Калугин, Маневский и я имели уже все очередные боевые ордена, числом пять, до Св. Анны 2-й степени с мечами на шею, тогда как сам командир полка получил только два боевых ордена. Вот поэтому-то он и ехидничал. Доктора Капелиовича он отпустил без разговоров. К тому же последний внушил ему, что он в Тифлисе побеспокоится о медикаментах.

Отпущен в отпуск и мой денщик, Иван Ловлин, казак станицы Казанской. Конный вестовой Федот Ермолов, казак станицы Расшеватской, идет с нами: в Сарыкамыше он будет ждать нас из отпуска с нашими лошадьми.

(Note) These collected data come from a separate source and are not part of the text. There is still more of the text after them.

(* ===== verification/Ide.v ===== *)
(** * The ATA disk driver (device/ide.c)

    One channel with two drives.  The controller is modelled from the outside, as
    the ATA documents describe PIO transfers: the byte registers that [outb]
    writes; a drive that is busy (BSY, and no DRQ) for some time after a command
    and for some time after every sector of it; the data port, which moves one
    sector each time the drive asks for it (DRQ); and the interrupt of a drive
    that has become ready (the step [device_irq], which runs [intr_hd_handler]).
    The theorems show that [ide_read] and [ide_write] implement [disk_read] and
    [disk_write] of Disk.v for single sectors, and for longer transfers on a drive
    that is ready again at once after each sector; on a slower drive every longer
    transfer goes wrong, because the driver does not wait between the sectors. *)

From S2P Require Import Prelude Sync Disk.

(** ** The controller *)

Definition BIT_STAT_BSY : Z := 0x80.
Definition BIT_STAT_DRDY : Z := 0x40.
Definition BIT_STAT_DRQ : Z := 0x8.
Definition BIT_DEV_MBS : Z := 0xa0.
Definition BIT_DEV_LBA : Z := 0x40.
Definition BIT_DEV_DEV : Z := 0x10.
Definition CMD_IDENTIFY : Z := 0xec.
Definition CMD_READ_SECTOR : Z := 0x20.
Definition CMD_WRITE_SECTOR : Z := 0x30.

(** The transfer in progress: the bytes the host has still to read, or the
    sectors it has still to write. *)
Inductive transfer := XNone | XIn (b : list Z) | XOut (lba : Z) (cnt : nat).

(** Time is counted in reads of the status register.  [busy]: the reads that will
    still show BSY; [delays]: how long each command to come keeps the drive busy
    (not at all when the list is used up); [gap]: how long the drive is busy
    between two sectors of a command; [ident]: the answer to IDENTIFY. *)
Record controller := Controller {
  r_sect_cnt : Z;
  r_lba_l : Z;
  r_lba_m : Z;
  r_lba_h : Z;
  r_dev : Z;
  busy : nat;
  delays : list nat;
  gap : nat;
  xfer : transfer;
  ident : list Z;
  medium0 : disk;
  medium1 : disk;
}.

Definition set_dev (v : Z) (h : controller) : controller :=
  Controller (r_sect_cnt h) (r_lba_l h) (r_lba_m h) (r_lba_h h) (u8 v) (busy h) (delays h) (gap h)
    (xfer h) (ident h) (medium0 h) (medium1 h).
Definition set_drive (n : nat) (ds : list nat) (w : transfer) (h : controller) : controller :=
  Controller (r_sect_cnt h) (r_lba_l h) (r_lba_m h) (r_lba_h h) (r_dev h) n ds (gap h)
    w (ident h) (medium0 h) (medium1 h).

(** [inb (reg_status (channel))]: BSY alone while the drive is busy; otherwise
    DRDY, with DRQ when the drive wants to move a sector. *)
Definition in_status (h : controller) : Z * controller :=
  match busy h with
  | S n => (BIT_STAT_BSY, set_drive n (delays h) (xfer h) h)
  | O => (match xfer h with
          | XNone => BIT_STAT_DRDY
          | _ => Z.lor BIT_STAT_DRDY BIT_STAT_DRQ
          end, h)
  end.

(** The LBA28 address, the sector count (0 stands for 256) and the drive that
    the registers select. *)
Definition reg_lba (h : controller) : Z :=
  r_lba_l h + 256 * r_lba_m h + 65536 * r_lba_h h + 16777216 * (r_dev h mod 16).
Definition reg_count (h : controller) : Z := if r_sect_cnt h =? 0 then 256 else r_sect_cnt h.
Definition reg_slave (h : controller) : bool := Z.testbit (r_dev h) 4.
Definition medium (h : controller) : disk := if reg_slave h then medium1 h else medium0 h.
Definition set_medium (d : disk) (h : controller) : controller :=
  Controller (r_sect_cnt h) (r_lba_l h) (r_lba_m h) (r_lba_h h) (r_dev h) (busy h) (delays h) (gap h)
    (xfer h) (ident h) (if reg_slave h then medium0 h else d) (if reg_slave h then d else medium1 h).

(** The controller takes a command; one written while the drive is busy or in
    the middle of a transfer, or one that addresses no sector, is [Fault]. *)
Definition accept_command (cmd : Z) (h : controller) : outcome controller :=
  let delay := default O (head (delays h)) in
  let later := tail (delays h) in
  match busy h, xfer h with
  | O, XNone =>
      if cmd =? CMD_READ_SECTOR then
        b ← disk_read (medium h) (reg_lba h) (Z.to_nat (reg_count h));
        Ok (set_drive delay later (XIn b) h)
      else if cmd =? CMD_IDENTIFY then Ok (set_drive delay later (XIn (ident h)) h)
      else if cmd =? CMD_WRITE_SECTOR then
        Ok (set_drive delay later (XOut (reg_lba h) (Z.to_nat (reg_count h))) h)
      else Fault
  | _, _ => Fault
  end.
Lemma demo_record lba es :
  0 ≤ lba < 268435455 → length es = 4%nat → demo_drive !! lba = Some (record_bytes es) →
  forallb (λ j, match table_entry (record_bytes es) (Z.of_nat j), es !! j with
                | Ok e, Some e' => (fs_type e =? fs_type e') && (pe_start_lba e =? pe_start_lba e') && (pe_sec_cnt e =? pe_sec_cnt e')
                | _, _ => false end) [0; 1; 2; 3]%nat = true → boot_record demo_drive lba es.
Proof.
  intros Hl HL Hb H. split; [done|]. split; [done|]. exists (record_bytes es). split; [done|]. intros j e Hj.
  pose proof (lookup_lt_Some _ _ _ Hj) as Hlt. rewrite forallb_forall in H. specialize (H j). rewrite Z.add_0_l.
  assert (Hin : In j [0; 1; 2; 3]%nat) by (simpl; lia). specialize (H Hin). rewrite Hj in H.
  destruct (table_entry (record_bytes es) (Z.of_nat j)) as [[a b c]| | | |]; try done. destruct e as [a' b' c']. simpl in H. zbool. by subst.
Qed.

Definition demo_scan : scan_state :=
  ScanState 0 0 0 (DiskParts (replicate 4 (DPart 0 0 [])) (replicate 8 (DPart 0 0 []))) []
    (Ide (IdeChannel 0x1f0 0x2e lock_init false (sema_init 0)) (Controller 0 0 0 0 0 0 [3]%nat 1 XNone [] ∅ demo_drive))
    [0xc0300000; 0xc0300200; 0xc0300400] [].


Lemma partition_scan_cycle_witness :
  partition_scan 0x1000 0 1 [115; 100; 98] 3 200 (set_base 100 demo_scan) = NoFuel.
Proof.
  apply (partition_scan_cycle 0x1000 0 1 [115; 100; 98] demo_drive 200 none (PartEntry 5 100 50) none none 3).
  - discriminate.
  - right. reflexivity.
  - exact demo_drive_wf.
  - apply demo_record; [lia|reflexivity|reflexivity|vm_compute; reflexivity].
  - reflexivity.
  - reflexivity.
  - discriminate.
  - reflexivity.
  - split; [|reflexivity|simpl; lia|set_solver]. split; [reflexivity|]. split; [split; reflexivity|]. split_and!; [reflexivity | reflexivity | repeat constructor].
Defined.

От Мемахатуна и до Эрзерума мы скачем в один переход. От Гасан-калы до Сарыкамыша — 90 верст. На дорогу в седлах уже потрачено четыре дня. Тифлис — Кавказская — еще три дня по железной дороге. Всего семь дней, да обратно столько же, значит, дома, в станице, пробудем только 14 дней. Даже для дорогого отпуска на родину Кавказский фронт урезал время.

В Тифлисе заказал наскоро новое обмундирование и впервые надел аксельбанты. На автомобиле-такси несусь вниз, с Головинского проспекта по Верийскому спуску. Навстречу также несется кто-то, двойник по костюму, — в черной черкеске и бешмете, в маленькой белой папахе. Он махнул рукой. Остановились. Оказалось — сотник Коля Бабиев.

— Куда? — бросил он. — Садись ко мне и едем обедать в ресторан «Анона». Там меня ждут два моих урядника, и мы пообедаем вместе, — командует он, ретивый.

— Обедать с урядниками? Да еще в первоклассном ресторане? Но ведь по уставу нижним чинам запрещено даже входить в них, — предупреждаю его.

— У казаков можно! У нас казачье братство и равенство! И я отвечаю за это! — громко, весело, авторитетно произнес он. Сотник Коля Бабиев — «мой средний брат Кабарды — Хаджи-Мурат», которого должен слушаться «его меньший брат, Джембулат»…

У входа в ресторан, что на Головинском проспекте, его действительно ждали два урядника, одетые, как и он, в черные черкески и черные бешметы при небольших белых папахах. На поясе — серебряные кинжалы, но при простых строевых шашках. На газах — по два Георгиевских креста у каждого.

При нашем подходе они молодецки вытянулись, приложив руки к папахам.

И повторилась старая «бабиевская» история. Он им бросил татарское приветствие «Селям!» — и они немедленно громко ответили: «Чох саул!»

Мы все четверо едим шашлык с тархуном и запиваем его кахетинским вином. Урядники держатся скромно и почтительно, и Бабиев говорит с ними запросто, словно в станице. Мне это очень понравилось.

С Бабиевым невольно задержался в Тифлисе на два дня, он потом ехал в свое немецкое селение Еленендорф, что около Елисаветполя, где стоял их полк в мирное время, и хотел дольше побыть вместе со мной. С ним было интересно — особенно слушать его повествования о боях их 1-го Лабинского полка, об офицерах и о многом другом, что крепко связывает чувствами дружбы строевых офицеров на фронте. Оригинальный и интересный был Бабиев тогда и оставался таковым, став генералом ровно через три года.